The much anticipated Fed meeting failed to provide any direction on the potential tapering this year. Powell’s statement that tapering would be conditional upon economic outcomes boosted the bulls’ confidence.
US GDP grows at the rate of 6.6% in Q2, slightly higher than the expected rate of 6.5%. In response, the US markets also continued to rise, reaching a new high for the 52nd time this year.
At this rate, 2021 will be the second most since 1928. We have also seen similar rallies in 2014 and 2017.
Corporate buybacks continue to accelerate in August, with financials overtaking Tech companies in the buyback spree.
The eurozone economy continues on the path to recovery and expansion in August. The Purchasing Managers’ Index (PMI) came in at 59.5.

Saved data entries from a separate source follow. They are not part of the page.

Lemma step_keys now m ss p :
  shards_of m ss → keys_matching now p m ≡ₚ concat (map (keys_matching now p) ss).
Proof using Hn.
  intros (Hl & Hown & Hfor). apply NoDup_Permutation; [apply keys_matching_NoDup| |].
  - assert (Hsub : ∀ i s k, ss !! i = Some s → k ∈ keys_matching now p s → shard k = i).
    { intros i s k Hi Hk. destruct (decide (shard k = i)) as [|Hne]; [done|].
      apply keys_matching_elem in Hk as [_ Hk]. by rewrite (Hfor _ _ _ Hi Hne) in Hk. }
    clear -Hsub. assert (H : ∀ j, (∀ i s k, ss !! i = Some s → k ∈ keys_matching now p s → shard k = (j + i)%nat) →
      NoDup (concat (map (keys_matching now p) ss))).
    { clear Hsub. induction ss as [|s l IH]; intros j Hj; simpl; [constructor|].
      apply NoDup_app. split_and!; [apply keys_matching_NoDup| |].
      - intros k Hk Hin. apply list_elem_of_In, in_concat in Hin as (ks & Hks & Hin).
        apply in_map_iff in Hks as (s' & <- & Hs'). apply list_elem_of_In in Hs', Hin.
        apply list_elem_of_lookup in Hs' as [i Hi].
        pose proof (Hj 0%nat s k eq_refl Hk). pose proof (Hj (S i) s' k Hi Hin). lia.
      - apply (IH (S j)). intros i s' k Hi Hk. rewrite (Hj (S i) s' k Hi Hk). lia. }
    by apply (H 0%nat).
  - intros k. rewrite keys_matching_elem. rewrite list_elem_of_In, in_concat. split.
    + intros [Hp Hk]. destruct (shard_lookup crc32 n ss k Hn Hl) as [s Hs].
      exists (keys_matching now p s). split.
      * apply in_map_iff. exists s. split; [done|]. apply list_elem_of_In. by eapply list_elem_of_lookup_2.
      * apply list_elem_of_In, keys_matching_elem. by rewrite (Hown _ _ Hs).
    + intros (ks & Hks & Hk). apply in_map_iff in Hks as (s & <- & Hs).
      apply list_elem_of_In, keys_matching_elem in Hk as [Hp Hk]. split; [done|].
      apply list_elem_of_In, list_elem_of_lookup in Hs as [i Hi].
      destruct (decide (shard k = i)) as [<-|Hne]; [by rewrite (Hown _ _ Hi) in Hk|].
      by rewrite (Hfor _ _ _ Hi Hne) in Hk.
Qed.

Lemma sharded_step_agrees now m ss o :
  shards_of m ss → colocated crc32 n o → agrees (in_memory now m o) (shards_store now ss o).
Proof using Hn.
  intros Hs Hc. destruct o; try (eapply step_key; [done|reflexivity]).
  - by apply step_indexed.
  - split; [|done]. apply (step_batch (λ it : window_item, it.1.1.1.1) win_of); try done.
    + by intros [[[[k i] sc] v] ttl].
    + simpl in Hc. apply Forall_fmap. eapply Forall_impl; [exact Hc|].
      intros [[[[k i] sc] v] ttl] H i' ttl'. simpl in *. by intros [= <- <-].
  - split; [|done].
    pose proof (step_batch batch_key id o_pipeline_ops now m ss ops) as H.
    rewrite list_fmap_id in H. apply H; try done.
    intros s ys. simpl. by rewrite list_fmap_id.
  - split; [|done]. by apply step_prune.
  - split; [done|]. simpl. by apply step_keys.
Qed.
End step.

(** A history of operations, each at its time, and the answers. *)
Fixpoint run_ops {S} `{WindowStore S} (s : S) (ops : list (Z * op)) : S * list answer :=
  match ops with
  | [] => (s, [])
  | (now, o) :: ops =>
      let '(s, a) := ws_step now s o in
      let '(s, l) := run_ops s ops in (s, a :: l)
  end.

Lemma empty_shards crc32 n : 0 <= n → shards_of crc32 n ∅ (replicate (Z.to_nat n) ∅).
Proof.
  intros Hn. split_and!; [rewrite length_replicate; lia| |].
  - intros k s Hs. by apply lookup_replicate in Hs as [-> _].
  - intros i s k Hs _. by apply lookup_replicate in Hs as [-> _].
Qed.

(** ** Properties *)

(** C6. The sharded store is contract-identical to a single store: on any history of
    operations whose index keys live on the shard of the key they index, [n] shards
    give the answers one in-memory store gives (listings of members and keys up to
    their order), batches regrouped by shard included. *)
Theorem sharded_store_refines crc32 n ops :
  0 < n → Forall (λ no, colocated crc32 n no.2) ops →
  Forall2 same_answer (run_ops (∅ : mem_store) ops).2
    (run_ops (H := sharded crc32 n) (replicate (Z.to_nat n) (∅ : mem_store)) ops).2.
Proof.
  intros Hn HF. assert (Hs := empty_shards crc32 n ltac:(lia)). revert Hs.
  generalize (∅ : mem_store) at 1 3. generalize (replicate (Z.to_nat n) (∅ : mem_store)).
  induction HF as [|[now o] ops Ho _ IH]; intros ss m Hs; [constructor|]. simpl.
  pose proof (sharded_step_agrees crc32 n Hn now m ss o Hs Ho) as [Hst Ha].
  unfold ws_step. change (shards_store crc32 n now ss o) with (sharded crc32 n now ss o) in *.
  destruct (in_memory now m o) as [m1 a1]. destruct (sharded crc32 n now ss o) as [ss1 a1'].
  simpl in *. specialize (IH ss1 m1 Hst).
  destruct (run_ops m1 ops) as [m2 l2]. destruct (run_ops ss1 ops) as [ss2 l2']. simpl in *.
  by constructor.
Qed.

Definition no_hash : string → Z := λ _, 0.
Definition sample_ops : list (Z * op) := [
  (10, o_window_add_indexed "beacon:3:h1" "idx:beacon:3" 10 "a" 100);
  (11, o_pipeline_ops [b_cnt "ssh:1:h2" "n" 1 100 (Some "idx:ssh:1"); b_kv "ctx" "v" 100]);
  (12, o_set_members "idx:beacon:3"); (13, o_keys_matching "")].

Lemma sharded_store_refines_witness :
  Forall2 same_answer (run_ops (∅ : mem_store) sample_ops).2
    (run_ops (H := sharded no_hash 2) (replicate 2 (∅ : mem_store)) sample_ops).2.
Proof.
  apply (sharded_store_refines no_hash 2); [lia|].
  repeat constructor; simpl; try reflexivity; intros i ttl H; vm_compute in H; try discriminate H;
    injection H as <- _; reflexivity.
Defined.

(** A run of increments of one counter field. *)
Definition counter_run (field : string) (ttl : Z) (adds : list (Z * Z)) (c : cell) : cell :=
  foldl (λ c td, (counter_add td.1 field td.2 ttl c).1) c adds.
Definition total (adds : list (Z * Z)) : Z := foldr (λ td s, td.2 + s) 0 adds.
(** ** Properties *)

(** Trust and sharing are decided by the valid assertions alone.  After [derive]
    the score and trust are those of one assertion that no currently valid assertion
    outranks, and which is itself valid if any is (so an expired high-trust feed or a
    low-trust feed never overrides a valid better one); the record is active exactly
    when some assertion is valid; and its marking is at least as restrictive as every
    known marking of every contributor, valid or not. *)
Theorem derive_follows_valid_assertions r now d :
  derive r now = Ok d →
  (∃ w, w ∈ i_prov r ∧ (i_trust d, i_score d) = (p_trust w, p_score w) ∧
     ∀ p, p ∈ i_prov r → valid_at p (i_expiry d) now →
       valid_at w (i_expiry d) now ∧ leb (p_trust p, p_score p) (i_trust d, i_score d) = true) ∧
  (i_disposition d = "active" ↔ ∃ p, p ∈ i_prov r ∧ valid_at p (i_expiry d) now) ∧
  (∀ p t n, p ∈ i_prov r → p_tlp p = Some t → tlp_rank t = Some n →
     ∃ t' n', i_tlp d = Some t' ∧ tlp_rank t' = Some n' ∧ n <= n').
Proof.
  intros H. apply derive_inv in H as (Hp & _ & w & valid & Hw & Hv & Hts & _ & Ht & Hd).
  rewrite Hp in *. apply best_provenance_spec in Hw as [Hin Hbest].
  pose proof (valid_provs_spec _ _ _ _ Hv) as Hspec. split; [|split].
  - exists w. by rewrite Hts.
  - rewrite Hd. destruct valid as [|v valid].
    + split; [done|]. intros (p & ? & ?). exfalso. by apply (not_elem_of_nil p), Hspec.
    + split; [|done]. intros _. exists v. apply Hspec. by left.
  - intros p t n Hpin Hpt Hn.
    assert (Hmark : Some t ∈ p_tlp <$> i_prov r) by (apply list_elem_of_fmap; by exists p).
    destruct (most_restrictive_tlp _) as [t'|] eqn:E.
    + apply most_restrictive_spec in E as (n' & Hn' & Hmax). exists t', n'. split_and!; eauto.
    + exfalso. by eapply most_restrictive_none.
Qed.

PMI or Purchasing Managers’ Index (PMI) indicates the level of business activity in the manufacturing and services sectors in a given period. A reading above 50 means expansion in business activity. Anything below 50 denotes contraction.
Shares in Europe continued to rise on a solid economic outlook, rapid vaccination and accommodative monetary policy.
Chinese stocks continued to recover from the steep correction in July. The Shanghai Composite Index rose 2.8%, and the large-cap CSI 300 Index gained 1.2%.
Unlike the US Fed, The South Korean Central bank has taken a firm stance by increasing interest rates by 0.25% to .075%.
India, the 8th largest market in the world, also saw substantial gains during the week. The Sensex and Nifty also reached new highs breaching 56,000 and 16,700, respectively.
Overall global markets witnessed a strong rally last week, highlighting the fact that the investors' confidence is still high and dips are good buying opportunities.